(* ===== verification/HdcpInv.v ===== *)
(** * HDCP: the verdicts behind every state

    For each state the verdicts that must have passed before the state machine is in it;
    that executions and transitions keep them, and what a transition does to the rest of
    the link. *)

From stdpp Require Import sets list.
From Stdlib Require Import ZArith Lia.
From S2P Require Import Prelude Bytes Hdcp HdcpIo HdcpPsp Hdcp1 Hdcp2 HdcpTop HdcpFrame.
Open Scope st_scope.

(** ** Required verdicts *)

Definition ksvs_exchanged : list input_field :=
  [in1_create_session; in1_an_write; in1_aksv_write; in1_bksv_read; in1_bksv_validation].
Definition rx_validated : list input_field := in1_r0p_read :: in1_rx_validation :: ksvs_exchanged.
Definition ksv_list_validated : list input_field :=
  [in1_max_cascade_check; in1_max_devs_check; in1_device_count_check; in1_ksvlist_read; in1_vp_read;
   in1_ksvlist_vp_validation].

Definition session_created : list input_field := [in2_create_session; in2_ake_init_prepare; in2_ake_init_write].
Definition cert_validated : list input_field := in2_ake_cert_read :: in2_ake_cert_validation :: session_created.
Definition h_prime_validated : list input_field :=
  in2_h_prime_available :: in2_h_prime_read :: in2_h_prime_validation :: cert_validated.
Definition locality_checked : list input_field :=
  in2_lc_init_prepare :: in2_l_prime_read :: in2_l_prime_validation :: h_prime_validated.
Definition keys_exchanged : list input_field := in2_eks_prepare :: in2_eks_write :: locality_checked.
Definition rx_id_list_validated : list input_field :=
  [in2_rx_id_list_read; in2_device_count_check; in2_rx_id_list_validation; in2_repeater_auth_ack_write].
Definition stream_managed : list input_field := [in2_prepare_stream_manage; in2_stream_manage_write].
Definition stream_ready : list input_field := [in2_stream_ready_read; in2_stream_ready_validation].

Definition required (s : state_id) : list input_field :=
  match s with
  | HDCP_UNINITIALIZED | HDCP_INITIALIZED | HDCP_CP_NOT_DESIRED | H1_A0_WAIT_FOR_ACTIVE_RX
  | D1_A0_DETERMINE_RX_HDCP_CAPABLE | H2_A0_KNOWN_HDCP2_CAPABLE_RX | D2_A0_DETERMINE_RX_HDCP_CAPABLE => []
  | H1_A1_EXCHANGE_KSVS => [in1_bcaps_read]
  | D1_A1_EXCHANGE_KSVS => [in1_bcaps_read; in1_hdcp_capable_dp]
  | H1_A2_COMPUTATIONS_A3_VALIDATE_RX_A6_TEST_FOR_REPEATER | D1_A23_WAIT_FOR_R0_PRIME
  | D1_A2_COMPUTATIONS_A3_VALIDATE_RX_A5_TEST_FOR_REPEATER => ksvs_exchanged
  | H1_A8_WAIT_FOR_READY | D1_A6_WAIT_FOR_READY => rx_validated
  | H1_A9_READ_KSV_LIST | D1_A7_READ_KSV_LIST => in1_ready_check :: rx_validated
  | H1_A45_AUTHENTICATED | D1_A4_AUTHENTICATED => in1_encryption :: rx_validated
  | H2_A1_SEND_AKE_INIT | D2_A1_SEND_AKE_INIT => [in2_hdcp2_capable_check]
  | H2_A1_VALIDATE_AKE_CERT | D2_A1_VALIDATE_AKE_CERT => session_created
  | H2_A1_SEND_NO_STORED_KM | D2_A1_SEND_NO_STORED_KM | H2_A1_SEND_STORED_KM | D2_A1_SEND_STORED_KM => cert_validated
  | H2_A1_READ_H_PRIME | D2_A1_READ_H_PRIME => in2_no_stored_km_write :: cert_validated
  | H2_A1_READ_PAIRING_INFO_AND_VALIDATE_H_PRIME | D2_A1_READ_PAIRING_INFO_AND_VALIDATE_H_PRIME =>
    in2_h_prime_available :: in2_h_prime_read :: in2_no_stored_km_write :: cert_validated
  | H2_A1_VALIDATE_H_PRIME | D2_A1_VALIDATE_H_PRIME => in2_stored_km_write :: cert_validated
  | H2_A2_LOCALITY_CHECK | D2_A2_LOCALITY_CHECK => h_prime_validated
  | H2_A3_EXCHANGE_KS_AND_TEST_FOR_REPEATER | D2_A34_EXCHANGE_KS_AND_TEST_FOR_REPEATER => locality_checked
  | H2_A6_WAIT_FOR_RX_ID_LIST | D2_A6_WAIT_FOR_RX_ID_LIST | H2_A78_VERIFY_RX_ID_LIST_AND_SEND_ACK
  | D2_A78_VERIFY_RX_ID_LIST_AND_SEND_ACK | D2_SEND_CONTENT_STREAM_TYPE
  | H2_ENABLE_ENCRYPTION | D2_ENABLE_ENCRYPTION => keys_exchanged
  | H2_A9_SEND_STREAM_MANAGEMENT | D2_A9_SEND_STREAM_MANAGEMENT => rx_id_list_validated ++ keys_exchanged
  | H2_A9_VALIDATE_STREAM_READY | D2_A9_VALIDATE_STREAM_READY =>
    stream_managed ++ rx_id_list_validated ++ keys_exchanged
  | H2_A5_AUTHENTICATED | D2_A5_AUTHENTICATED => in2_enable_encryption :: keys_exchanged
  end.

(** What a repeater has to pass besides. *)
Definition required_repeater (s : state_id) : list input_field :=
  match s with
  | H1_A45_AUTHENTICATED | D1_A4_AUTHENTICATED => ksv_list_validated
  | D2_SEND_CONTENT_STREAM_TYPE | H2_ENABLE_ENCRYPTION | D2_ENABLE_ENCRYPTION
  | H2_A5_AUTHENTICATED | D2_A5_AUTHENTICATED =>
    rx_id_list_validated ++ stream_managed ++ stream_ready
  | _ => []
  end.

(** What multi-stream transport requires besides. *)
Definition required_mst (s : state_id) : list input_field :=
  match s with
  | D1_A4_AUTHENTICATED => [in1_stream_encryption_dp]
  | D2_A5_AUTHENTICATED => [in2_stream_encryption_dp]
  | _ => []
  end.

Definition all_passed (h : mod_hdcp) (l : list input_field) : Prop :=
  Forall (fun k => trans_input (auth h) k = PASS) l.

Definition verdicts_ok (h : mod_hdcp) : Prop :=
  all_passed h (required (current_state h)) /\
  (is_repeater (connection h) = true -> all_passed h (required_repeater (current_state h))) /\
  (is_dp_mst_hdcp h = true -> all_passed h (required_mst (current_state h))).

(** No execution writes a verdict that its state requires. *)
Lemma required_kept st k : k ∈ required st ++ required_repeater st ++ required_mst st -> k ∉ writes st.
Proof.
  intros Hk Hw. assert (forallb (fun k => bool_decide (k ∉ writes st))
    (required st ++ required_repeater st ++ required_mst st) = true) as H by (by destruct st).
  rewrite forallb_forall in H. apply list_elem_of_In in Hk. apply H in Hk. by apply bool_decide_eq_true in Hk.
Qed.

Lemma repeater_kept st : learns_repeater st = true -> required_repeater st = [].
Proof. by destruct st. Qed.

Section Inv.
Context {W : Type} `{!HdcpWorld W}.
Implicit Types s : hst W.

Lemma all_passed_allowed p s s' l :
  allowed p s s' -> (forall k, k ∈ l -> k ∉ may_set p) -> all_passed (hd s) l -> all_passed (hd s') l.
Proof. unfold all_passed. rewrite !Forall_forall. intros Ha Hk H k Hl. rewrite (al_flags _ _ _ Ha); auto. Qed.

Lemma verdicts_allowed s s' :
  allowed (permit (current_state (hd s))) s s' -> verdicts_ok (hd s) -> verdicts_ok (hd s').
Proof.
  intros Ha (H1 & H2 & H3). unfold verdicts_ok. rewrite (al_state _ _ _ Ha).
  pose proof (required_kept (current_state (hd s))) as Hk. split_and!.
  - eapply all_passed_allowed; [done| |done]. intros. apply Hk. set_solver.
  - intros Hr. destruct (learns_repeater (current_state (hd s))) eqn:El.
    { rewrite repeater_kept by done. constructor. }
    rewrite (al_repeater _ _ _ Ha El) in Hr. eapply all_passed_allowed; [done| |auto]. intros. apply Hk. set_solver.
  - intros Hm. unfold is_dp_mst_hdcp, is_dp_hdcp in *. rewrite (al_link _ _ _ Ha) in Hm.
    eapply all_passed_allowed; [done| |auto]. intros. apply Hk. set_solver.
Qed.

(** ** Transitions *)

Abbreviation disabled1 h := (disable1 (adj_hdcp1 (adjust (link (connection h))))).
Abbreviation disabled2 h := (disable2 (adj_hdcp2 (adjust (link (connection h))))).

Record steps (s : hst W) (a : mod_hdcp_status) (s' : hst W) : Prop := {
  tr_flags : trans_input (auth (hd s')) = trans_input (auth (hd s));
  tr_displays : displays (hd s') = displays (hd s);
  tr_retry1 : hdcp1_retry_count (connection (hd s')) = hdcp1_retry_count (connection (hd s));
  tr_retry2 : hdcp2_retry_count (connection (hd s')) = hdcp2_retry_count (connection (hd s));
  tr_mode : mode (link (connection (hd s'))) = mode (link (connection (hd s)));
  tr_disable1 : disabled1 (hd s) = true -> disabled1 (hd s') = true;
  tr_disable2 : disabled2 (hd s) = true -> disabled2 (hd s') = true;
  tr_failed : success a = false -> current_state (hd s') = current_state (hd s);
  tr_start1 : current_state (hd s) = HDCP_INITIALIZED -> is_hdcp1 (hd s') = true -> is_cp_desired_hdcp1 (hd s) = true;
  tr_start2 : current_state (hd s) = HDCP_INITIALIZED -> is_hdcp2 (hd s') = true -> is_cp_desired_hdcp2 (hd s) = true;
  tr_same1 : current_state (hd s) <> HDCP_INITIALIZED -> is_hdcp1 (hd s') = is_hdcp1 (hd s);
  tr_same2 : current_state (hd s) <> HDCP_INITIALIZED ->
    is_hdcp2 (hd s') = is_hdcp2 (hd s) \/ (is_hdcp2 (hd s') = false /\ disabled2 (hd s') = true);
  tr_msg : msg (auth (hd s')) = msg (auth (hd s))
}.
End Inv.

(** Symbolic execution: one binding, one condition or one definition at a time. *)
Ltac hwp_step :=
  lazymatch goal with
  | |- wp ?m _ _ =>
    lazymatch m with
    | st_bind _ _ => apply wp_bind
    | st_ret _ => apply wp_ret
    | st_mod _ => apply wp_mod
    | st_gets _ => apply wp_gets
    | st_get => apply wp_get
    | (if ?b then _ else _) => let E := fresh "E" in destruct b eqn:E
    | _ => let h := head_of m in unfold h
    end
  end; cbv beta zeta; cbn [hd ctx current_state].
Ltac hwp := repeat hwp_step.

Section Transitions.
Context {W : Type} `{!HdcpWorld W}.
Implicit Types s : hst W.

(** The transition of a state, as one function of the state. *)
Definition trans_of (st : state_id) : stM (hst W) mod_hdcp_status :=
  match st with
  | HDCP_UNINITIALIZED => st_ret MOD_HDCP_STATUS_INVALID_STATE
  | HDCP_INITIALIZED =>
    h <- get_hd ;;
    if is_dp_hdcp h then start D2_A0_DETERMINE_RX_HDCP_CAPABLE D1_A0_DETERMINE_RX_HDCP_CAPABLE
    else if is_hdmi_dvi_sl_hdcp h then start H2_A0_KNOWN_HDCP2_CAPABLE_RX H1_A0_WAIT_FOR_ACTIVE_RX
    else callback_in_ms 0 ;; goto_authenticated HDCP_CP_NOT_DESIRED
  | HDCP_CP_NOT_DESIRED => stay
  | _ =>
    if (state_num st <=? HDCP1_STATE_END) then mod_hdcp_hdcp1_transition
    else if (state_num st <=? HDCP1_DP_STATE_END) then mod_hdcp_hdcp1_dp_transition
    else if (state_num st <=? HDCP2_STATE_END) then mod_hdcp_hdcp2_transition
    else mod_hdcp_hdcp2_dp_transition
  end.

Lemma transition_of s :
  transition s = (if unexpected_event (ctx s) then st_ret MOD_HDCP_STATUS_SUCCESS else trans_of (current_state (hd s))) s.
Proof.
  destruct s as [[cfg conn ds au st n] [e r u] o w]. destruct u; [done|]. destruct st; reflexivity.
Qed.

Lemma wp_transition s (Q : mod_hdcp_status -> hst W -> Prop) :
  Q MOD_HDCP_STATUS_SUCCESS s -> wp (trans_of (current_state (hd s))) Q s -> wp transition Q s.
Proof. intros H1 H2. unfold wp. rewrite transition_of. by destruct (unexpected_event (ctx s)). Qed.

Lemma steps_refl s : steps s MOD_HDCP_STATUS_SUCCESS s.
Proof. destruct s as [[cfg conn ds au st n] c o w]. split; cbn; auto; intros -> E; by vm_compute in E. Qed.

Lemma transition_steps s : wp transition (steps s) s.
Proof.
  apply wp_transition; [apply steps_refl|]. destruct s as [[cfg conn ds au st n] c o w]. cbn [current_state hd].
  destruct st; unfold trans_of; simpl (state_num _ <=? _); cbv iota; hwp; split; cbn; try done; auto.
Qed.

Lemma negb_passed r : negb (passed r) = false -> r = PASS.
Proof. by destruct r. Qed.

Ltac unfold_verdicts :=
  unfold stream_ready, stream_managed, rx_id_list_validated, keys_exchanged, locality_checked, h_prime_validated,
    cert_validated, session_created, ksv_list_validated, rx_validated, ksvs_exchanged in *; cbn in *.

(** The verdicts of a state, from the conditions of the branch that enters it. *)
Ltac verdicts := repeat (match goal with
  | H : _ || _ = false |- _ => apply orb_false_iff in H as []
  | H : negb (passed _) = false |- _ => apply negb_passed in H
  | H : negb ?b = false |- _ => apply negb_false_iff in H
  | H : Forall _ (_ :: _) |- _ => apply Forall_cons in H as []
  | H : ?b = ?v, H' : ?b && _ = false |- _ => rewrite H in H'; cbn in H'
  | H : ?b = ?v, H' : negb ?b && _ = false |- _ => rewrite H in H'; cbn in H'
  | H : ?b = true -> Forall _ _, H' : ?b = true |- _ => specialize (H H')
  | |- Forall _ (_ :: _) => apply Forall_cons; split
  | |- Forall _ [] => apply Forall_nil; exact I
  end); try assumption; try congruence.

Lemma transition_verdicts s : verdicts_ok (hd s) -> wp transition (fun _ s' => verdicts_ok (hd s')) s.
Proof.
  intros Hv. apply wp_transition; [done|]. destruct s as [[cfg conn ds au st n] c o w].
  cbn [current_state hd] in *. destruct Hv as (H1 & H2 & H3). unfold verdicts_ok, all_passed in *. cbn in H1, H2, H3.
  destruct st; unfold trans_of; simpl (state_num _ <=? _); cbv iota; hwp; try (by split).
  all: split; [|split; intros]; unfold is_dp_mst_hdcp, is_dp_hdcp in *; cbn in *; unfold_verdicts; verdicts.
Qed.
End Transitions.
◆ ◆ ◆ ◆ ◆ ◆ ◆
■ Your instructions
Scan the listing for "with" and copy out each line that has it.

■ Written response
  match s with
  match s with
  match s with
  lazymatch goal with
    lazymatch m with
  match st with
Ltac verdicts := repeat (match goal with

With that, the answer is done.